16 thoughts on “You are Free: Career Lessons from a farm fence”

  1. Thanks for the great article.

    “I sometimes wonder, if the animals possessed rationality…” This is a strange statement. I know Rene Descartes thought animals were not rational and experimented upon dogs while they were fully conscious but I think we have come a long way from that. The scientific evidence seems pretty clear that animals are rational so it is odd to see a statement like that in 2017.
    http://www.huffingtonpost.com/david-ropeik/humans-or-non-human-anima_b_8052124.html

    Other than that I really liked it.

    Reply
    • Thanks for the great comment. Glad you enjoyed the post. It is clear animals possess intelligence in varying capacity among the species, even exhibit some decision-making skills and learned behaviors, the fence examples being one. I’m not attempting to take away from these things with that quoted comment. I think that article goes a bit too far, even if it is 2017, but I see your point for sure. I more meant – the ability to look at the deer, see it try it and judge the deer’s actions as foolish and then sort of scornfully think “Fool!” – I do think that that’s a bit of a stretch. But happy to discuss this in an e-mail. I don’t want to take the comments down the path of the comments on the HuffPo piece. 🙂 Thanks again for checking this out.

      Reply
  2. Enjoyed the article. The reminder of our own freedom is appreciated. It’s easy being content and staring in awe as my fellow animals (co-workers) jump the fence and leave pasture (company) or the field (I.T.).

    Reply
    • Thanks Andy! I love the appropriation of the illustration elements there. I wasn’t even thinking of the field one 🙂

      Reply
  3. Great reading Mike… I saw you presentation at groupby.org and it was super fun too.

    I think the great differentiating factor here is the ability to accept failure. We live in a society that does not embrace the idea of failure as a learning opportunity.
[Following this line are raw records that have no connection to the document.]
Lemma total_of_nonneg (P : Z * Z → Prop) segs : (∀ s, P s → 0 < s.2) → Forall P segs → 0 ≤ total_of segs.
Proof.
  intros HP Hs. induction Hs as [|s segs Hp _ IH]; [done|]. specialize (HP s Hp). unfold total_of in *. cbn [foldr]. lia.
Qed.

(** One call per segment. *)
Fixpoint each {S} (fn : Z → Z → M S unit) (segs : list (Z * Z)) : M S unit :=
  match segs with
  | [] => mret tt
  | (a, n) :: segs => fn a n ;;; each fn segs
  end.
Lemma each_segments_app {S} (fn : Z → Z → M S unit) xs ys s : each fn (xs ++ ys) s = (each fn xs ;;; each fn ys) s.
Proof.
  revert s. induction xs as [|[a n] xs IH]; intros s; [done|]. cbn [app each].
  unfold mbind, M_bind in *. destruct (fn a n s) as [s' [?| |]]; [apply IH|done|done].
Qed.

Section walking.
Context {T : Type} `{!GuestMemory T, !GuestViews T}.
Variable pageSz : Z.
Hypothesis Hpage : 16 ≤ page pageSz.
Abbreviation page := (page pageSz).

Lemma segs_of_total l i k remaining : page * Z.of_nat k ≤ remaining → total_of (segs_of pageSz l i k remaining) = page * Z.of_nat k.
Proof.
  revert i remaining. induction k as [|k IH]; intros i remaining H; [cbn; lia|]. cbn [segs_of total_of foldr snd].
  fold (total_of (segs_of pageSz l (S i) k (remaining - Z.min page remaining))).
  rewrite IH by nia. nia.
Qed.
Lemma segs_of_all l i k remaining :
  0 ≤ remaining ≤ page * Z.of_nat k → total_of (segs_of pageSz l i k remaining) = remaining.
Proof.
  revert i remaining. induction k as [|k IH]; intros i remaining H; [cbn; lia|]. cbn [segs_of total_of foldr snd].
  fold (total_of (segs_of pageSz l (S i) k (remaining - Z.min page remaining))).
  rewrite IH by nia. lia.
Qed.
(** A segment is part of a page, and not empty as long as bytes remain. *)
Lemma segs_of_sizes l i k remaining :
  page * (Z.of_nat k - 1) < remaining → Forall (λ s, 0 < s.2 ≤ page) (segs_of pageSz l i k remaining).
Proof.
  revert i remaining. induction k as [|k IH]; intros i remaining H; [constructor|]. cbn [segs_of].
  constructor; [cbn [snd]; nia|]. apply IH. nia.
Qed.

Lemma list_pages_total fuel (m : T) la remaining entries ls segs :
  list_pages pageSz fuel m la remaining entries = Ok (ls, segs) →
  page * (entries - 1) < remaining ≤ page * entries → 0 < entries → entries ≤ Z.of_nat fuel →
  total_of segs = remaining.
Proof.
  revert la remaining entries ls segs.
  induction fuel as [|fuel IH]; intros la remaining entries ls segs E Hrem H0 Hf; [lia|].
  cbn [list_pages] in E. destruct (readBytes m la page) as [l| |]; [|done|done]. cbn [mbind result_bind] in E.
  destruct (Z.leb_spec entries (page / 8)) as [Hle|Hgt].
  - injection E as <- <-. apply segs_of_all. rewrite Z2Nat.id by lia. nia.
  - destruct (_ =? 0); [done|]. destruct (list_pages _ _ _ _ _ _) as [[ls' segs']| |] eqn:E'; [|done|done].
    injection E as <- <-. assert (2 ≤ page / 8) by (apply Z.div_le_lower_bound; lia).
    rewrite total_of_app, (IH _ _ _ _ _ E') by nia. rewrite segs_of_total by nia. nia.
Qed.

Lemma prp_segments_head (m : T) prp1 prp2 n ls segs :
  prp_segments pageSz m prp1 prp2 n = Ok (ls, segs) →
  ∃ segs', segs = (prp1, Z.min (page - prp1 mod page) n) :: segs'.
Proof.
  unfold prp_segments. intros E. destruct (_ =? 0); [injection E as _ <-; eauto|].
  destruct (_ <=? page); [injection E as _ <-; eauto|]. destruct (prp2 =? 0); [done|].
  destruct (list_pages _ _ _ _ _ _) as [[? ?]| |]; [|done|done]. injection E as _ <-. eauto.
Qed.

Section each.
Context {S : Type} (memOf : S → T) (fn : Z → Z → M S unit).

Lemma walk_entries_each l i k remaining s :
  walk_entries pageSz fn l i k remaining s =
    (each fn (segs_of pageSz l i k remaining) ;;; mret (remaining - total_of (segs_of pageSz l i k remaining))) s.
Proof.
  revert i remaining s. induction k as [|k IH]; intros i remaining s.
  { unfold mbind, M_bind. cbn. by rewrite Z.sub_0_r. }
  cbn [walk_entries segs_of each total_of foldr snd]. rewrite Z.gtb_ltb.
  replace (if remaining <? page then remaining else page) with (Z.min page remaining)
    by (destruct (Z.ltb_spec remaining page); lia).
  unfold mbind, M_bind in *. destruct (fn _ _ s) as [s' [?| |]]; [|done|done]. rewrite IH.
  destruct (each fn _ s') as [s'' [?| |]]; [|done|done]. by rewrite Z.sub_add_distr.
Qed.

(** As long as the callback leaves the list pages alone, the walk calls it once
    for each segment. *)
Lemma walk_lists_each (P : S → Prop) m fuel la remaining entries ls segs s :
  list_pages pageSz fuel m la remaining entries = Ok (ls, segs) →
  page * (entries - 1) < remaining → 0 < entries → entries ≤ Z.of_nat fuel →
  (∀ s l, P s → l ∈ ls → readBytes (memOf s) l page = readBytes m l page) →
  (∀ a n s s', (a, n) ∈ segs → P s → fn a n s = (s', Ok tt) → P s') →
  P s → walk_lists pageSz memOf fn fuel la remaining entries s = each fn segs s.
Proof.
  revert la remaining entries ls segs s.
  induction fuel as [|fuel IH]; intros la remaining entries ls segs s E Hrem H0 Hf Hread Hfn HP; [lia|].
  cbn [walk_lists list_pages] in *. unfold mbind at 1, M_bind at 1.
  destruct (readBytes m la page) as [l| |] eqn:El; [|done|done]. cbn [mbind result_bind] in E.
  rewrite Z.gtb_ltb, Z.ltb_antisym. destruct (Z.leb_spec entries (page / 8)) as [Hle|Hgt]; cbn [negb].
  - injection E as <- <-. rewrite (Hread s la), El by (done || apply list_elem_of_here).
    unfold mbind, M_bind. rewrite walk_entries_each. unfold mbind, M_bind.
    destruct (each fn _ s) as [s' [[]| |]]; done.
  - destruct (Z.eqb_spec (entry l (Z.to_nat (page / 8 - 1))) 0) as [?|Hne]; [done|].
    destruct (list_pages pageSz fuel m _ _ _) as [[ls' segs']| |] eqn:E'; [|done|done].
    injection E as <- <-. rewrite (Hread s la), El by (done || apply list_elem_of_here).
    unfold mbind, M_bind. rewrite walk_entries_each, each_segments_app. unfold mbind, M_bind.
    assert (2 ≤ page / 8) by (apply Z.div_le_lower_bound; lia).
    assert (∀ xs s s', (∀ a n, (a, n) ∈ xs → (a, n) ∈ segs_of pageSz l 0 (Z.to_nat (page / 8 - 1)) remaining) →
      P s → each fn xs s = (s', Ok tt) → P s') as Heach.
    { induction xs as [|[a n] xs IHxs]; intros s1 s2 Hin HP1 E1; [by injection E1 as <-|].
      cbn [each] in E1. unfold mbind, M_bind in E1. destruct (fn a n s1) as [s1' [[]| |]] eqn:E2; [|done|done].
      apply IHxs in E1; [done|intros; apply Hin; by apply list_elem_of_further|].
      apply (Hfn a n s1); [|done|done]. apply elem_of_app. left. apply Hin, list_elem_of_here. }
    destruct (each fn _ s) as [s' [[]| |]] eqn:Es; [|done|done]. cbn [mret M_ret].
    destruct (Z.eqb_spec (entry l (Z.to_nat (page / 8 - 1))) 0) as [?|_]; [done|].
    rewrite segs_of_total by nia. rewrite Z2Nat.id by lia.
    eapply IH; [exact E'|nia|lia|lia| | |].
    + intros s0 l0 HP0 Hl0. apply Hread; [done|]. by apply list_elem_of_further.
    + intros a n s0 s0' Hin. apply Hfn. apply elem_of_app. by right.
    + by apply (Heach _ s s' (λ _ _ H, H)).
Qed.
End each.
End walking.

(** * Accesses and merged accesses *)

Section transfer.
Context {T : Type} `{GuestMemoryOk T, !GuestViews T, !GuestViewsOk T}.
Variables (pageSz : Z) (write : bool).
Hypothesis Hpage : 16 ≤ page pageSz.
Abbreviation page := (page pageSz).
Implicit Types (x : xfer T) (m : T) (d : list Z) (dm : list Z * T) (segs : list (Z * Z)).

Lemma readBytes_ReadIPA m a n : readBytes m a n = ReadIPA m a n.
Proof. unfold readBytes. destruct reader_into; [apply read_into|done]. Qed.

(** What an access that succeeds does to the buffer and to memory. *)
Definition bytes_at m (a n : Z) : list Z := match ReadIPA m a n with Ok l => l | _ => [] end.
Definition effect (a o n : Z) dm : list Z * T :=
  let '(d, m) := dm in
  if write then (d, (WriteIPA m a (sub d (Z.to_nat o) (Z.to_nat n))).1)
  else (overwrite d (Z.to_nat o) (bytes_at m a n), m).
Definition core x : list Z * T := (data x, xmem x).
Definition core_ok dm : Prop := is_bytes dm.1 ∧ mem_ok dm.2.
Definition inside dm (a o n : Z) : Prop := mapped dm.2 a n ∧ 0 < n < 2^63 ∧ 0 ≤ o ∧ o + n ≤ len dm.1.

Lemma bytes_at_read m a n : mem_ok m → mapped m a n → 0 ≤ n → ReadIPA m a n = Ok (bytes_at m a n).
Proof. intros Hm Ha Hn. unfold bytes_at. by destruct (read_mapped m a n Hm Hn Ha) as [l ->]. Qed.
Lemma length_bytes_at m a n : mem_ok m → mapped m a n → 0 ≤ n < 2^63 → len (bytes_at m a n) = n.
Proof. intros Hm Ha Hn. eapply read_length; [done|done|]. apply bytes_at_read; [done|done|lia]. Qed.

Lemma effect_length a o n dm : length (effect a o n dm).1 = length dm.1.
Proof. destruct dm as [d m]. unfold effect. destruct write; [done|]. apply length_overwrite. Qed.
Lemma effect_mapped a o n dm b k : core_ok dm → mapped dm.2 b k → mapped (effect a o n dm).2 b k.
Proof. destruct dm as [d m]. intros [_ Hm] Hb. unfold effect. destruct write; [by apply mapped_write|done]. Qed.
Lemma effect_ok a o n dm : core_ok dm → core_ok (effect a o n dm).
Proof.
  destruct dm as [d m]. intros [Hd Hm]. cbn in Hd, Hm. unfold effect. destruct write; split; cbn [fst snd]; try done.
  - apply write_mem_ok; [done|]. by apply is_bytes_sub.
  - apply is_bytes_overwrite; [done|]. unfold bytes_at. destruct (ReadIPA m a n) eqn:E; [by eapply read_bytes|constructor|constructor].
Qed.

Lemma transferPage_effect a o n x :
  core_ok (core x) → inside (core x) a o n → a ≠ 0 →
  transferPage write a o n x =
    (x <| data := (effect a o n (core x)).1 |> <| xmem := (effect a o n (core x)).2 |>, Ok tt).
Proof.
  intros [Hd Hm] (Ha & Hn & Ho & Hl) Hne. cbn [core fst snd] in *. unfold transferPage, effect, core.
  destruct (Z.eqb_spec a 0); [done|]. destruct write.
  - assert (len (sub (data x) (Z.to_nat o) (Z.to_nat n)) = n) as Hs by (rewrite length_sub; lia).
    pose proof (write_mapped (xmem x) a (sub (data x) (Z.to_nat o) (Z.to_nat n)) Hm) as Hw. rewrite Hs in Hw.
    specialize (Hw Ha). destruct (WriteIPA _ _ _) as [m' r]. cbn in Hw. rewrite Hw. by destruct x.
  - rewrite readBytes_ReadIPA, (bytes_at_read (xmem x)) by (done || lia). by destruct x.
Qed.

(** Neighbouring accesses combine. *)
Lemma effect_app a o n k dm :
  core_ok dm → 0 < n → 0 < k → n + k < 2^63 → mapped dm.2 a (n + k) → 0 ≤ o → o + (n + k) ≤ len dm.1 →
  effect a o (n + k) dm = effect (a + n) (o + n) k (effect a o n dm).
Proof.
  destruct dm as [d m]. intros [Hd Hm] Hn Hk Hb Ha Ho Hl. cbn [fst snd] in *. unfold effect. destruct write.
  - assert (len (sub d (Z.to_nat o) (Z.to_nat n)) = n) as H1 by (rewrite length_sub; lia).
    assert (len (sub d (Z.to_nat (o + n)) (Z.to_nat k)) = k) as H2 by (rewrite length_sub; lia).
    replace (Z.to_nat (n + k)) with (Z.to_nat n + Z.to_nat k)%nat by lia.
    rewrite sub_split. replace (Z.to_nat o + Z.to_nat n)%nat with (Z.to_nat (o + n)) by lia.
    rewrite write_app by (done || (by apply is_bytes_sub) || (rewrite ?H1, ?H2; done) || lia). by rewrite H1.
  - assert (mapped m a n) as Ha1 by (apply (mapped_prefix _ _ (n + k)); [done|lia]).
    assert (mapped m (a + n) k) as Ha2.
    { replace k with (n + k - n) by lia. apply mapped_suffix; [done|lia]. }
    pose proof (length_bytes_at m a n Hm Ha1 ltac:(lia)) as H1.
    assert (bytes_at m a (n + k) = bytes_at m a n ++ bytes_at m (a + n) k) as ->.
    { unfold bytes_at at 1. rewrite (read_app m a n k (bytes_at m a n) (bytes_at m (a + n) k)); try done;
        apply bytes_at_read; done || lia. }
    rewrite <-overwrite_overwrite by lia. do 2 f_equal. lia.
Qed.

(** The pending run. *)
Definition settle x : list Z * T :=
  if runLen x =? 0 then core x else effect (runAddr x) (runOff x) (runLen x) (core x).

Variables (m0 : T) (ls : list Z).
(** [a, n] does not meet the list pages, which matters if memory is written. *)
Definition apart (a n : Z) : Prop := ∀ l, l ∈ ls → write = true → a + n ≤ l ∨ l + page ≤ a.
Definition good (s : Z * Z) : Prop := mapped m0 s.1 s.2 ∧ s.1 ≠ 0 ∧ 0 < s.2 ≤ page ∧ apart s.1 s.2.

(** Invariant of the walk: list pages read as at the start. *)
Record kept x : Prop := {
  kept_core : core_ok (core x);
  kept_mapped a n : mapped m0 a n → mapped (xmem x) a n;
  kept_lists l : l ∈ ls → mapped m0 l page ∧ readBytes (xmem x) l page = readBytes m0 l page;
  kept_run : 0 ≤ runLen x ∧ (runLen x ≠ 0 → mapped m0 (runAddr x) (runLen x) ∧ runAddr x ≠ 0 ∧ apart (runAddr x) (runLen x));
}.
I have a six year old girl and I know that as a father, sometimes (even without being aware) I gravitate towards avoiding exposing my little one to do things she is not ready to do because “it is frustrating for her” as opposed to encourage her to try, even if she fails… to learn in the process. And this is just one example of many.

    I don’t know why… maybe it’s part of our genetic code and is a trait that our species need for survival, but most humans reject (and are afraid) of failure … but avoiding failure at all costs is a recipe for mediocrity.

    Maybe humans 2.0 will understand that… hehehe..

    Reply
    • Great stuff, Martin! Fully agree. This post here you are commenting on was actually a favorite to write for some reason, really feel passionate about it – sort of like a lesson that came to me instead of one I went searching for. Another post in that same category is this series here about failure: https://straightpathsql.com/archives/2010/05/plan-to-fail-for-succes/ – it’s a little bit of a different angle – more on failure prevention, but in the two parts I hit on why failure really isn’t the end of the world. I think the problem in our makeup you are looking for may just be good, old-fashioned pride, though 🙂

      Reply
    • Marie. Thanks for that comment. That’s a humbling comment to read and I appreciate it! Have a good day and break out of those fences! 😉

      Reply
  4. Excellent read. I as well, am a SQL Server consultant just starting out of college about 1.5 years ago. So far, so good and articles like this keep my head up. Thanks for sharing!

    Reply
    • Cool Cory! Thanks for sharing and sounds like a fun journey. Send me an e-mail sometime, I’d love to hear how the consulting road is going for you.